━━ AVAILABLE DATA ━━
(* ===== verification/PageClient.v ===== *)
(** * Users of the page allocator

    Reference counts on blocks in use, and the behaviour of a user that
    allocates blocks, takes and drops references to any of their pages, and
    frees them, in any order and from any CPU. *)

From stdpp Require Import base numbers list option gmap.
From Stdlib Require Import ZArith Lia.
From S2P Require Import Prelude Memblock Page PageAlloc BuddyFacts BuddyOps PagePcp PageZone PageNode.

Section client.
Context `{PfnMap}.
Context (ncpu : nat).

Definition cpu_ok (cpu : Z) : Prop := 0 <= cpu < Z.of_nat ncpu.

(** ** References *)

(** A change of the reference count of a block in use keeps the node. *)
Lemma refs_node N zid o p n n' pg :
  node_inv ncpu N -> valid_zid zid -> block_in_use (nd_map N) zid o p n -> n <> 0 ->
  nd_map N !! p = Some pg ->
  node_inv ncpu (mk_node (<[p := set_refcount pg n']> (nd_map N)) (node_zones N)).
Proof.
  intros HN Hv Hu Hn E. destruct (set_refs_ok _ _ _ _ _ n' _ Hu E) as [Hu' Ha].
  pose proof (in_blk_head p o ltac:(apply Hu)) as Hp. split; simpl.
  - by apply (mapped_agree _ _ _ (ni_mapped _ _ HN) Ha).
  - pose proof (ni_small _ _ HN) as Hsm. unfold small in *. by rewrite (size_agree _ _ _ Ha).
  - apply (ni_len _ _ HN).
  - intros i z Hi. destruct (ni_zones _ _ HN i z Hi) as [Hz Hl]. split; [|done].
    apply (zone_inv_frame (nd_map N) _ (eq p)); [done|done| |]; intros q <-.
    + by apply (used_apart (nd_map N) zid o p n (Z.of_nat i) z p).
    + by apply (used_page _ zid o p n' p).
Qed.

Lemma free_shared_ok N cpu zid o p n :
  node_inv ncpu N -> valid_zid zid -> block_in_use (nd_map N) zid o p n -> 1 < n < 2 ^ 31 ->
  exists N', __free_pages cpu N p o = Ret N' /\ node_inv ncpu N' /\ node_zones N' = node_zones N /\
    block_in_use (nd_map N') zid o p (n - 1) /\ agree_off (eq p) (nd_map N) (nd_map N').
Proof.
  intros HN Hv Hu Hn. destruct (us_head _ _ _ _ _ Hu) as (pg & E & _ & _ & Hr & _).
  unfold __free_pages, put_page_testzero, page_ref_count. rewrite (page_at_some _ _ _ E), !bind_ret, Hr.
  rewrite BUG_ON_false by lia. rewrite s32_small by lia.
  replace (n - 1 =? 0) with false by lia. eexists. split; [reflexivity|].
  destruct (set_refs_ok _ _ _ _ _ (n - 1) _ Hu E). split_and!; [|done..].
  apply (refs_node N zid o p n); auto; lia.
Qed.

(** [get_page] on any page of the block adds one reference to it. *)
Lemma get_ref_ok N zid o p n q :
  node_inv ncpu N -> valid_zid zid -> block_in_use (nd_map N) zid o p n -> 1 <= n < 2 ^ 31 - 1 ->
  in_blk p o q ->
  exists N', get_page N q = Ret N' /\ node_inv ncpu N' /\ node_zones N' = node_zones N /\
    block_in_use (nd_map N') zid o p (n + 1) /\ agree_off (eq p) (nd_map N) (nd_map N').
Proof.
  intros HN Hv Hu Hn Hq. destruct (us_head _ _ _ _ _ Hu) as (pg & E & _ & _ & Hr & _).
  destruct (used_compound_head _ _ _ _ _ _ Hu Hq) as (pq & Eq & Hh).
  unfold get_page, page_ref_count. rewrite (page_at_some _ _ _ Eq), bind_ret, Hh.
  rewrite (page_at_some _ _ _ E), bind_ret, Hr. rewrite BUG_ON_false by lia. rewrite s32_small by lia.
  eexists. split; [reflexivity|].
  destruct (set_refs_ok _ _ _ _ _ (n + 1) _ Hu E). split_and!; [|done..].
  apply (refs_node N zid o p n); auto; lia.
Qed.

(** [put_page] on any page of a block is [__free_pages] on the block. *)
Lemma put_page_free N cpu zid o p n q :
  valid_zid zid -> block_in_use (nd_map N) zid o p n -> 0 < n < 2 ^ 31 -> in_blk p o q ->
  put_page cpu N q = __free_pages cpu N p o.
Proof.
  intros Hv Hu Hn Hq. destruct (used_compound_head _ _ _ _ _ _ Hu Hq) as (pq & Eq & Hh).
  unfold put_page, __free_pages. rewrite (page_at_some _ _ _ Eq), bind_ret, Hh.
  destruct (put_ref_ok _ _ _ _ _ Hu Hn) as (M' & -> & Hu' & _). rewrite !bind_ret.
  destruct (n =? 1); [|done]. destruct (us_head _ _ _ _ _ Hu') as (pg & E & Hf & _ & _ & Hc).
  simpl. rewrite (page_at_some _ _ _ E), bind_ret. unfold free_the_page.
  destruct (Z.eqb_spec o 0) as [->|Hne].
  - unfold PageCompound, PageTail. rewrite Hc, Hf.
    destruct (head_flags_facts zid 0 Hv) as (_ & _ & -> & _). done.
  - destruct (head_compound_order M' zid o p pg Hv Hne E Hf) as [-> Ho]; [by apply Hu'|].
    unfold free_compound_page. simpl. by rewrite Ho, bind_ret.
Qed.

(** ** A user *)

(** The blocks a user holds: first page to order and references. *)
Abbreviation holding := (gmap Z (Z * Z)).

Definition drop_ref (out : holding) (p : Z) : holding :=
  match out !! p with
  | Some (o, n) => if n =? 1 then delete p out else <[p := (o, n - 1)]> out
  | None => out
  end.

Inductive pg_op : Type :=
  | op_alloc (cpu gfp order : Z)
  | op_get (p off : Z)          (* get_page on page [p + off] of a held block *)
  | op_put (cpu p off : Z)      (* put_page likewise *)
  | op_free (cpu p : Z).        (* __free_pages *)

Definition within (o off : Z) : bool := (0 <=? off) && (off <? 2 ^ o).

(** A request that names no held block does nothing: the user is correct. *)
Definition client_step (online : list Z) (st : node * holding) (op : pg_op)
  : outcome (node * holding) :=
  let '(N, out) := st in
  match op with
  | op_alloc cpu gfp order =>
      '(r, N) ← __alloc_pages cpu online N gfp order;
      Ret (N, match r with Some p => <[p := (order, 1)]> out | None => out end)
  | op_get p off =>
      match out !! p with
      | Some (o, n) =>
          if within o off && (n <? 2 ^ 31 - 1)
          then N ← get_page N (p + off); Ret (N, <[p := (o, n + 1)]> out)
          else Ret (N, out)
      | None => Ret (N, out)
      end
  | op_put cpu p off =>
      match out !! p with
      | Some (o, n) =>
          if within o off then N ← put_page cpu N (p + off); Ret (N, drop_ref out p)
          else Ret (N, out)
      | None => Ret (N, out)
      end
  | op_free cpu p =>
      match out !! p with
      | Some (o, n) => N ← __free_pages cpu N p o; Ret (N, drop_ref out p)
      | None => Ret (N, out)
      end
  end.

Fixpoint client_run (online : list Z) (st : node * holding) (ops : list pg_op)
  : outcome (node * holding) :=
  match ops with
  | [] => Ret st
  | op :: ops => st ← client_step online st op; client_run online st ops
  end.

Definition valid_op (op : pg_op) : Prop :=
  match op with
  | op_alloc cpu _ order => cpu_ok cpu /\ 0 <= order
  | op_get _ _ => True
  | op_put cpu _ _ | op_free cpu _ => cpu_ok cpu
  end.

Definition holds (out : holding) (q : Z) : Prop :=
  exists p o n, out !! p = Some (o, n) /\ in_blk p o q.

(** Every page the node or the user has. *)
Definition owned (st : node * holding) (q : Z) : Prop := node_has st.1 q \/ holds st.2 q.

Record client_inv (st : node * holding) : Prop := {
  cl_node : node_inv ncpu st.1;
  cl_used : forall p o n, st.2 !! p = Some (o, n) ->
    1 <= n < 2 ^ 31 /\ exists zid, valid_zid zid /\ block_in_use (nd_map st.1) zid o p n;
}.

(** Two held blocks never overlap, and no held page is free. *)
Lemma client_disjoint st p1 o1 n1 p2 o2 n2 q :
  client_inv st -> st.2 !! p1 = Some (o1, n1) -> st.2 !! p2 = Some (o2, n2) -> p1 <> p2 ->
  in_blk p1 o1 q -> ~ in_blk p2 o2 q.
Proof.
  intros HC E1 E2 Hne I1 I2. destruct (cl_used _ HC _ _ _ E1) as [_ (z1 & _ & U1)].
  destruct (cl_used _ HC _ _ _ E2) as [_ (z2 & _ & U2)].
  by apply Hne, (used_same_head _ _ _ _ _ _ _ _ _ _ U1 U2 I1 I2).
Qed.

Lemma client_apart st q : client_inv st -> holds st.2 q -> ~ node_has st.1 q.
Proof.
  intros HC (p & o & n & E & Hq) (i & z & Hi & Hh).
  destruct (cl_used _ HC _ _ _ E) as [Hn (zid & _ & Hu)].
  destruct (ni_zones _ _ (cl_node _ HC) i z Hi) as [Hz _].
  apply (used_apart _ zid o p n _ z q Hz Hu); [lia|done..].
Qed.
(** ** Every step is safe *)

Lemma holding_insert (out : holding) p o n q :
  holds (<[p := (o, n)]> out) q <-> in_blk p o q \/ holds (delete p out) q.
Proof.
  split.
  - intros (p' & o' & n' & E & Hq). destruct (Z.eq_dec p' p) as [->|Hne].
    + rewrite lookup_insert_eq in E. simplify_eq. by left.
    + rewrite lookup_insert_ne in E by done. right. exists p', o', n'.
      by rewrite lookup_delete_ne.
  - intros [Hq|(p' & o' & n' & E & Hq)].
    + exists p, o, n. by rewrite lookup_insert_eq.
    + apply lookup_delete_Some in E as [Hne E]. exists p', o', n'. by rewrite lookup_insert_ne.
Qed.

Lemma holding_delete (out : holding) p o n q :
  out !! p = Some (o, n) -> holds out q <-> in_blk p o q \/ holds (delete p out) q.
Proof. intros E. rewrite <- (holding_insert out p o n). by rewrite insert_id. Qed.

Lemma holding_drop (out : holding) p o n q :
  out !! p = Some (o, n) ->
  holds (drop_ref out p) q <-> (n <> 1 /\ in_blk p o q) \/ holds (delete p out) q.
Proof.
  intros E. unfold drop_ref. rewrite E. destruct (Z.eqb_spec n 1); [tauto|].
  rewrite holding_insert. tauto.
Qed.

(** The blocks a step does not concern keep their descriptors. *)
Lemma others_used st N' (S : Z -> Prop) p p' o' n' :
  client_inv st -> agree_off S (nd_map st.1) (nd_map N') ->
  (forall q, S q -> node_has st.1 q \/ exists o n, st.2 !! p = Some (o, n) /\ in_blk p o q) ->
  delete p st.2 !! p' = Some (o', n') ->
  1 <= n' < 2 ^ 31 /\ exists zid, valid_zid zid /\ block_in_use (nd_map N') zid o' p' n'.
Proof.
  intros HC Ha HS E. apply lookup_delete_Some in E as [Hne E].
  destruct (cl_used _ HC _ _ _ E) as [Hn (zid & Hv & Hu)]. split; [done|]. exists zid. split; [done|].
  apply (used_agree S (nd_map st.1)); [done| |done]. intros q Hq HSq.
  apply HS in HSq as [Hh|(o & n & Ep & Hp)].
  - apply (client_apart st q HC); [|done]. by exists p', o', n'.
  - by apply (client_disjoint st p o n p' o' n' q HC).
Qed.

Definition good_step (st : node * holding) (st' : node * holding) : Prop :=
  client_inv st' /\ forall q, owned st' q <-> owned st q.

Lemma good_refl st : client_inv st -> good_step st st.
Proof. by split. Qed.

(** A step that leaves block [p] in use with [n'] references. *)
Lemma good_refs N out p o n n' N' zid :
  client_inv (N, out) -> out !! p = Some (o, n) -> 1 <= n' < 2 ^ 31 -> valid_zid zid ->
  node_inv ncpu N' -> node_zones N' = node_zones N ->
  block_in_use (nd_map N') zid o p n' -> agree_off (eq p) (nd_map N) (nd_map N') ->
  good_step (N, out) (N', <[p := (o, n')]> out).
Proof.
  intros HC E Hn' Hv HN' Hz Hu Ha. pose proof (in_blk_head p o ltac:(apply Hu)) as Hp. split; [split|]; simpl.
  - done.
  - intros p' o' k E'. destruct (Z.eq_dec p' p) as [->|Hne].
    + rewrite lookup_insert_eq in E'. simplify_eq. eauto.
    + rewrite lookup_insert_ne in E' by done.
      apply (others_used (N, out) N' (eq p) p); [done|done| |by rewrite lookup_delete_ne].
      intros q <-. right. eauto.
  - intros q. unfold owned, node_has. simpl. rewrite Hz, holding_insert, <- (holding_delete out p o n); done.
Qed.

Lemma drop_ok N out cpu p o n :
  client_inv (N, out) -> cpu_ok cpu -> out !! p = Some (o, n) ->
  exists N', __free_pages cpu N p o = Ret N' /\ good_step (N, out) (N', drop_ref out p).
Proof.
  intros HC Hcpu E. destruct (cl_used _ HC _ _ _ E) as [Hn (zid & Hv & Hu)]. simpl in Hu.
  destruct (Z.eq_dec n 1) as [->|Hne].
  - destruct (free_pages_ok ncpu N cpu zid o p (cl_node _ HC) Hv Hcpu Hu) as (N' & E' & HN' & Ha & Hh & Hno).
    exists N'. split; [done|]. unfold drop_ref. rewrite E. simpl. split; [split|]; simpl; [done| |].
    + intros p' o' k Ek. apply (others_used (N, out) N' (node_has N') p); [done|done| |done].
      intros q Hq. apply Hh in Hq as [?|?]; [by left|right; eauto].
    + intros q. unfold owned. simpl. rewrite Hh, (holding_delete out p o 1 q E). tauto.
  - destruct (free_shared_ok N cpu zid o p n (cl_node _ HC) Hv Hu) as (N' & E' & HN' & Hz & Hu' & Ha); [lia|].
    exists N'. split; [done|]. unfold drop_ref. rewrite E. replace (n =? 1) with false by lia.
    apply (good_refs N out p o n (n - 1) N' zid); auto; lia.
Qed.

Lemma alloc_step_ok N out cpu online gfp o :
  client_inv (N, out) -> cpu_ok cpu -> Forall cpu_ok online -> 0 <= o ->
  returns (client_step online (N, out) (op_alloc cpu gfp o)) (good_step (N, out)).
Proof.
  intros HC Hcpu Hon Ho. simpl.
  destruct (returns_inv _ _ (alloc_pages_ok ncpu N cpu online gfp o (cl_node _ HC) Ho Hcpu Hon))
    as ([r N'] & -> & [[Hlt (HN' & Ha & Hr)]|(_ & -> & ->)]); rewrite bind_ret; simpl; [|by apply good_refl].
  destruct r as [p|].
  - destruct Hr as (Hu & Hno & Hh).
    assert (E : out !! p = None).
    { destruct (out !! p) as [[o' n']|] eqn:E; [|done]. exfalso.
      assert (Hp : in_blk p o p) by (by apply in_blk_head).
      apply (client_apart (N, out) p HC); [|apply Hh; by right].
      destruct (cl_used _ HC _ _ _ E) as [_ (? & _ & Hu')].
      exists p, o', n'. split; [done|]. apply in_blk_head, Hu'. }
    split; [split|]; simpl; [done| |].
    + intros p' o' k Ek. destruct (Z.eq_dec p' p) as [->|Hne].
      * rewrite lookup_insert_eq in Ek. simplify_eq. split; [lia|].
        exists (gfp_zone gfp). split; [apply gfp_zone_valid|done].
      * rewrite lookup_insert_ne in Ek by done.
        apply (others_used (N, out) N' (node_has N) p); [done|done|by left|by rewrite lookup_delete_ne].
    + intros q. unfold owned. simpl. rewrite holding_insert, delete_id, Hh by done. tauto.
  - destruct Hr as [Hh _]. split; [split|]; simpl; [done| |].
    + intros p' o' k Ek.
      apply (others_used (N, out) N' (node_has N) (p' + 1)); [done|done|by left|].
      rewrite lookup_delete_ne; [done|lia].
    + intros q. unfold owned. simpl. by rewrite Hh.
Qed.

Lemma client_step_ok st online op :
  client_inv st -> Forall cpu_ok online -> valid_op op ->
  returns (client_step online st op) (good_step st).
Proof.
  destruct st as [N out]. intros HC Hon Hop. pose proof (good_refl _ HC) as Hsame.
  destruct op as [cpu gfp o|p off|cpu p off|cpu p]; [by apply alloc_step_ok; try apply Hop|simpl..];
    (destruct (out !! p) as [[o n]|] eqn:E; [|exact Hsame]);
    destruct (cl_used _ HC _ _ _ E) as [Hn (zid & Hv & Hu)]; simpl in Hu.
  - destruct (within o off && (n <? 2 ^ 31 - 1)) eqn:Hw; [|exact Hsame].
    destruct (get_ref_ok N zid o p n (p + off) (cl_node _ HC) Hv Hu) as (N' & -> & HN' & Hz & Hu' & Ha);
      [lia|unfold within, in_blk in *; lia|].
    rewrite bind_ret. apply (good_refs N out p o n (n + 1) N' zid); auto; lia.
  - destruct (within o off) eqn:Hw; [|exact Hsame].
    rewrite (put_page_free N cpu zid o p n) by (auto; unfold within, in_blk in *; lia).
    destruct (drop_ok N out cpu p o n HC Hop E) as (N' & -> & HG). by rewrite bind_ret.
  - destruct (drop_ok N out cpu p o n HC Hop E) as (N' & -> & HG). by rewrite bind_ret.
Qed.

Lemma client_run_ok online ops : forall st,
  client_inv st -> Forall cpu_ok online -> Forall valid_op ops ->
  returns (client_run online st ops) (good_step st).
Proof.
  induction ops as [|op ops IH]; intros st HC Hon Hops; simpl; [by apply good_refl|].
  inversion Hops as [|? ? Hop Hops']; subst.
  destruct (returns_inv _ _ (client_step_ok st online op HC Hon Hop)) as (st1 & -> & HC1 & Ho1).
  rewrite bind_ret. eapply returns_mono; [by apply IH|]. intros st2 [HC2 Ho2].
  split; [done|]. intros q. by rewrite Ho2.
Qed.
End client.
━━━
WORK ORDER:
Pull every line with the string "that" out of the material.

ANSWER FOR THE TASK:
    Reference counts on blocks in use, and the behaviour of a user that
(** A request that names no held block does nothing: the user is correct. *)
(** A step that leaves block [p] in use with [n'] references. *)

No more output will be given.